Senate passes a continuing resolution through September
posted at 6:01 pm on March 20, 2013 by Erika Johnsen
So… that’s exciting, I guess.
Senators voted 73 to 26 to approve the bipartisan budget legislation, which provides just over $1 trillion in budget authority, a level of spending which reflects the spending cuts stipulated by the budget sequester that took effect at the beginning of March.
Consideration of this Senate bill – known as a “continuing resolution,” or “CR” – had stalled in recent weeks due to objections from conservative Republicans who said they wanted to read the bill and offer amendments. Democrats finally struck an agreement with Republicans on those amendments on Wednesday, allowing a final vote on passing the spending package to move forward.
The legislation now heads to the Republican-controlled House, which could take up the bill as soon as Thursday. Though the GOP had already passed its own version of the CR from the House, indications point toward passage of the Senate version.
The legislation will fund the United States through the end of September, instead of the current March 27 deadline, granted the House’s and then the president’s approval.
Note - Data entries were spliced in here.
(* ===== verification/Fees.v ===== *)
(** * Fees and transaction cost (core/parameters/src/cost.rs, runtime/src/config.rs)

    The configuration records, the fee of every action, and the cost of turning
    a transaction into a receipt.  [checked_add(..).unwrap()] is a panic,
    [checked_add_result] an [IntegerOverflowError].  Sums of lengths of data
    held in memory are taken not to overflow a u64. *)

From S2P Require Import Prelude Crates AccountId Primitives.

Inductive IntegerOverflowError : Type := IntegerOverflow.

(* ------------------------------------------------------------------ *)
(** ** Configuration *)

Record Fee : Type := mkFee {
  send_sir : Z;
  send_not_sir : Z;
  execution : Z;
}.

Definition send_fee (f : Fee) (sir : bool) : Z :=
  if sir then send_sir f else send_not_sir f.
Definition fee_exec (f : Fee) : Z := execution f.

Inductive ActionCosts : Type :=
| c_create_account
| c_delete_account
| c_deploy_contract_base
| c_deploy_contract_byte
| c_function_call_base
| c_function_call_byte
| c_transfer
| c_stake
| c_add_full_access_key
| c_add_function_call_key_base
| c_add_function_call_key_byte
| c_delete_key
| c_new_action_receipt
| c_new_data_receipt_base
| c_new_data_receipt_byte
| c_delegate
| c_deploy_global_contract_base
| c_deploy_global_contract_byte
| c_use_global_contract_base
| c_use_global_contract_byte
| c_deterministic_state_init_base
| c_deterministic_state_init_byte
| c_deterministic_state_init_entry.

Record StorageUsageConfig : Type := mkStorageUsageConfig {
  storage_amount_per_byte : Z;
  num_bytes_account : Z;
  num_extra_bytes_record : Z;
  global_contract_storage_amount_per_byte : Z;
}.

(** A [Rational32] is its numerator and denominator. *)
Record RuntimeFeesConfig : Type := mkFeesConfig {
  action_fees : ActionCosts -> Fee;
  storage_usage_config : StorageUsageConfig;
  burnt_gas_reward : Z * Z;
  gas_refund_penalty : Z * Z;
  min_gas_refund_penalty : Z;
}.

Inductive AccountIdValidityRulesVersion : Type :=
| RulesV0
| RulesV1
| RulesV2.

Record LimitConfig : Type := mkLimitConfig {
  max_total_prepaid_gas : Z;
  max_actions_per_receipt : Z;
  max_number_bytes_method_names : Z;
  max_length_method_name : Z;
  max_arguments_length : Z;
  max_length_returned_data : Z;
  max_contract_size : Z;
  max_transaction_size : Z;
  max_receipt_size : Z;
  max_length_storage_key : Z;
  max_length_storage_value : Z;
  max_number_input_data_dependencies : Z;
  account_id_validity_rules_version : AccountIdValidityRulesVersion;
}.

Record RuntimeConfig : Type := mkRuntimeConfig {
  fees : RuntimeFeesConfig;
  limit_config : LimitConfig;
  eth_implicit_accounts : bool;
  deterministic_account_ids : bool;
  min_allowed_top_level_account_length : Z;
  registrar_account_id : AccountId;
  use_state_stored_receipt : bool;
}.

Definition Fee_test_value (v : Z) : Fee := mkFee v v v.

(** [RuntimeFeesConfig::test()]. *)
Definition test_action_fees (c : ActionCosts) : Fee :=
  match c with
  | c_create_account => Fee_test_value 3850000000000
  | c_delete_account => Fee_test_value 147489000000
  | c_deploy_contract_base => Fee_test_value 184765750000
  | c_deploy_contract_byte => Fee_test_value 6812999
  | c_function_call_base => Fee_test_value 2319861500000
  | c_function_call_byte => Fee_test_value 2235934
  | c_transfer => Fee_test_value 115123062500
  | c_stake => mkFee 141715687500 141715687500 102217625000
  | c_add_full_access_key => Fee_test_value 101765125000
  | c_add_function_call_key_base => Fee_test_value 102217625000
  | c_add_function_call_key_byte => Fee_test_value 1925331
  | c_delete_key => Fee_test_value 94946625000
  | c_new_action_receipt => Fee_test_value 108059500000
  | c_new_data_receipt_base => Fee_test_value 4697339419375
  | c_new_data_receipt_byte => Fee_test_value 59357464
  | c_delegate => Fee_test_value 200000000000
  | c_deploy_global_contract_base => Fee_test_value 184765750000
  | c_deploy_global_contract_byte => mkFee 6812999 6812999 70000000
  | c_use_global_contract_base => Fee_test_value 184765750000
  | c_use_global_contract_byte => mkFee 6812999 47683715 64572944
  | c_deterministic_state_init_base => mkFee 3850000000000 3850000000000 4080000000000
  | c_deterministic_state_init_byte => mkFee 72000000 72000000 70000000
  | c_deterministic_state_init_entry => mkFee 0 0 200000000000
  end.

Definition test_storage_usage_config : StorageUsageConfig :=
  {| storage_amount_per_byte := 909 * 100000000000000000;
     num_bytes_account := 100;
     num_extra_bytes_record := 40;
     global_contract_storage_amount_per_byte := 100000000000000000000 |}.

Definition test_fees : RuntimeFeesConfig :=
  {| action_fees := test_action_fees; storage_usage_config := test_storage_usage_config;
     burnt_gas_reward := (3, 10); gas_refund_penalty := (5, 100);
     min_gas_refund_penalty := 1000000000000 |}.

Definition min_send_and_exec_fee (f : Fee) : result Z IntegerOverflowError :=
  add_or_panic u64_max (Z.min (send_sir f) (send_not_sir f)) (execution f).

Definition min_receipt_with_function_call_gas (cfg : RuntimeFeesConfig)
    : result Z IntegerOverflowError :=
  let? a := min_send_and_exec_fee (action_fees cfg c_new_action_receipt) in
  let? b := min_send_and_exec_fee (action_fees cfg c_function_call_base) in
  add_or_panic u64_max a b.

(** NEP-536: the part of a gas refund kept as a penalty. *)
Definition gas_penalty_for_gas_refund (cfg : RuntimeFeesConfig) (gas_refund : Z)
    : result Z IntegerOverflowError :=
  let? relative_cost :=
    (if (gas_refund_penalty cfg).2 =? 0 then Panic
     else let q := gas_refund * (gas_refund_penalty cfg).1 / (gas_refund_penalty cfg).2 in
          if q <=? u64_max then Ok q else Panic) in
  Ok (Z.min (Z.max relative_cost (min_gas_refund_penalty cfg)) gas_refund).

(* ------------------------------------------------------------------ *)
(** ** Fees of single actions *)

(** [base.checked_add(byte.checked_mul(n).unwrap()).unwrap()]. *)
Definition base_plus_bytes (base byte num_bytes : Z) : result Z IntegerOverflowError :=
  let? all_bytes_fee := mul_or_panic u64_max byte num_bytes in
  add_or_panic u64_max base all_bytes_fee.

Definition transfer_exec_fee (cfg : RuntimeFeesConfig) (eth_enabled : bool) (t : AccountType)
    : result Z IntegerOverflowError :=
  let transfer_fee := fee_exec (action_fees cfg c_transfer) in
  match eth_enabled, t with
  | _, NamedAccount => Ok transfer_fee
  | false, EthImplicitAccount => Ok transfer_fee
  | true, EthImplicitAccount =>
      add_or_panic u64_max transfer_fee (fee_exec (action_fees cfg c_create_account))
  | _, NearImplicitAccount =>
      let? x := add_or_panic u64_max transfer_fee (fee_exec (action_fees cfg c_create_account)) in
      add_or_panic u64_max x (fee_exec (action_fees cfg c_add_full_access_key))
  | _, NearDeterministicAccount =>
      add_or_panic u64_max transfer_fee (fee_exec (action_fees cfg c_create_account))
  | _, BtcImplicitAccount =>
      add_or_panic u64_max transfer_fee (fee_exec (action_fees cfg c_create_account))
  end.

Definition transfer_send_fee (cfg : RuntimeFeesConfig) (sir : bool) (eth_enabled : bool)
    (t : AccountType) : result Z IntegerOverflowError :=
  let transfer_fee := send_fee (action_fees cfg c_transfer) sir in
  let create_fee := send_fee (action_fees cfg c_create_account) sir in
  match eth_enabled, t with
  | _, NamedAccount => Ok transfer_fee
  | false, EthImplicitAccount => Ok transfer_fee
  | true, EthImplicitAccount => add_or_panic u64_max transfer_fee create_fee
  | _, NearImplicitAccount =>
      let? x := add_or_panic u64_max transfer_fee create_fee in
      add_or_panic u64_max x (send_fee (action_fees cfg c_add_full_access_key) sir)
  | _, NearDeterministicAccount => add_or_panic u64_max transfer_fee create_fee
  | _, BtcImplicitAccount => add_or_panic u64_max transfer_fee create_fee
  end.

(** Bytes of the method names, each with its terminator. *)
Definition method_names_bytes (names : list string) : Z :=
  fold_right (fun name acc => str_len name + 1 + acc) 0 names.

Definition permission_send_fees (p : AccessKeyPermission) (cfg : RuntimeFeesConfig) (sir : bool)
    : result Z IntegerOverflowError :=
  match p with
  | PermFunctionCall call_perm =>
      base_plus_bytes (send_fee (action_fees cfg c_add_function_call_key_base) sir)
        (send_fee (action_fees cfg c_add_function_call_key_byte) sir)
        (method_names_bytes (fcp_method_names call_perm))
  | PermFullAccess => Ok (send_fee (action_fees cfg c_add_full_access_key) sir)
  | PermGasKeyFullAccess _ | PermGasKeyFunctionCall _ _ => Ok 0
  end.

Definition permission_exec_fees (p : AccessKeyPermission) (cfg : RuntimeFeesConfig)
    : result Z IntegerOverflowError :=
  match p with
  | PermFunctionCall call_perm =>
      base_plus_bytes (fee_exec (action_fees cfg c_add_function_call_key_base))
        (fee_exec (action_fees cfg c_add_function_call_key_byte))
        (method_names_bytes (fcp_method_names call_perm))
  | PermFullAccess => Ok (fee_exec (action_fees cfg c_add_full_access_key))
  | PermGasKeyFullAccess _ | PermGasKeyFunctionCall _ _ => Ok 0
  end.

(** The body of the loops that fold [checked_add_result] over a slice. *)
Fixpoint sum_checked {A : Type} (mx : Z) (f : A -> result Z IntegerOverflowError) (acc : Z)
    (l : list A) : result Z IntegerOverflowError :=
  match l with
  | [] => Ok acc
  | a :: l =>
      let? delta := f a in
      let? acc := ok_or (checked_add mx acc delta) IntegerOverflow in
      sum_checked mx f acc l
  end.

(* ------------------------------------------------------------------ *)
(** ** runtime/src/config.rs *)

Definition safe_gas_to_balance (gas_price gas : Z) : result Z IntegerOverflowError :=
  ok_or (checked_mul u128_max gas_price gas) IntegerOverflow.
Definition safe_add_balance (a b : Z) : result Z IntegerOverflowError :=
  ok_or (checked_add u128_max a b) IntegerOverflow.
Definition safe_add_compute (a b : Z) : result Z IntegerOverflowError :=
  ok_or (checked_add u64_max a b) IntegerOverflow.
Definition checked_add_result (a b : Z) : result Z IntegerOverflowError :=
  ok_or (checked_add u64_max a b) IntegerOverflow.

Section config.
Context {C : Crates}.

(** The arms of the [match] in [total_send_fees] other than [Delegate]. *)
Definition plain_send_fee (config : RuntimeConfig) (sir : bool) (receiver_id : AccountId)
    (a : NonDelegateAction) : result Z IntegerOverflowError :=
  let fee c := send_fee (action_fees (fees config) c) sir in
  match a with
  | CreateAccount => Ok (fee c_create_account)
  | DeployContract code =>
      base_plus_bytes (fee c_deploy_contract_base) (fee c_deploy_contract_byte) (vec_len code)
  | FunctionCall f =>
      base_plus_bytes (fee c_function_call_base) (fee c_function_call_byte)
        (str_len (fc_method_name f) + vec_len (fc_args f))
  | Transfer _ =>
      transfer_send_fee (fees config) sir (eth_implicit_accounts config)
        (get_account_type receiver_id)
  | Stake _ => Ok (fee c_stake)
  | AddKey k => permission_send_fees (ak_permission (ad_access_key k)) (fees config) sir
  | DeleteKey _ => Ok (fee c_delete_key)
  | DeleteAccount _ => Ok (fee c_delete_account)
  | DeployGlobalContract d =>
      base_plus_bytes (fee c_deploy_global_contract_base) (fee c_deploy_global_contract_byte)
        (vec_len (dg_code d))
  | UseGlobalContract i =>
      base_plus_bytes (fee c_use_global_contract_base) (fee c_use_global_contract_byte)
        (global_contract_identifier_len i)
  | DeterministicStateInit d =>
      let? all_entries_fee := mul_or_panic u64_max (fee c_deterministic_state_init_entry)
                                (vec_len (si_data (ds_state_init d))) in
      let? x := base_plus_bytes (fee c_deterministic_state_init_base)
                  (fee c_deterministic_state_init_byte) (len_bytes (ds_state_init d)) in
      add_or_panic u64_max x all_entries_fee
  | TransferToGasKey _ _ => Ok 0
  | WithdrawFromGasKey _ _ => Ok 0
  end.

Definition action_send_fee (config : RuntimeConfig) (sir : bool) (receiver_id : AccountId)
    (a : Action) : result Z IntegerOverflowError :=
  match a with
  | Plain a => plain_send_fee config sir receiver_id a
  | Delegate d =>
      let delegate_cost := send_fee (action_fees (fees config) c_delegate) sir in
      let da := sd_delegate_action d in
      let? inner := sum_checked u64_max (plain_send_fee config sir (da_receiver_id da)) 0
                      (da_actions da) in
      add_or_panic u64_max delegate_cost inner
  end.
There’s been some speculation that the House could and should escalate the continuing resolution into a now-familiar standoff situation over deeper spending cuts and/or defunding ObamaCare, but it sounds like most members are pretty much okay with this approach and that they’re taking both the sequestration cuts and the lack of new taxes as a win for now.
Next stop, budgeting. Yay.
Passage allowed the upper chamber to immediately pivot to the budget offered by Senate Democrats, which, if approved, would be the first Senate budget in four years. Dozens of amendments are expected to be considered, but by moving to the budget on Wednesday, the Senate has a shot of completing its work before the weekend. …
Reid threatens to keep the Senate in session on the weekend, but rarely follows through. However, the threats this week were seen as realistic given his determination to not go into the recess without a budget. House Republicans are set to approve their budget Thursday, and Reid wanted to avoid a scenario where Democrats would be without a budget for a two-week recess.
ZOMG, Reid wanted to avoid a scenario in which Democrats would be without a budget, for any length of time, even if it is a budget that raises taxes and does nothing to address our out-of-control spending habits? My, that’s just so impressively fiscally responsible of him.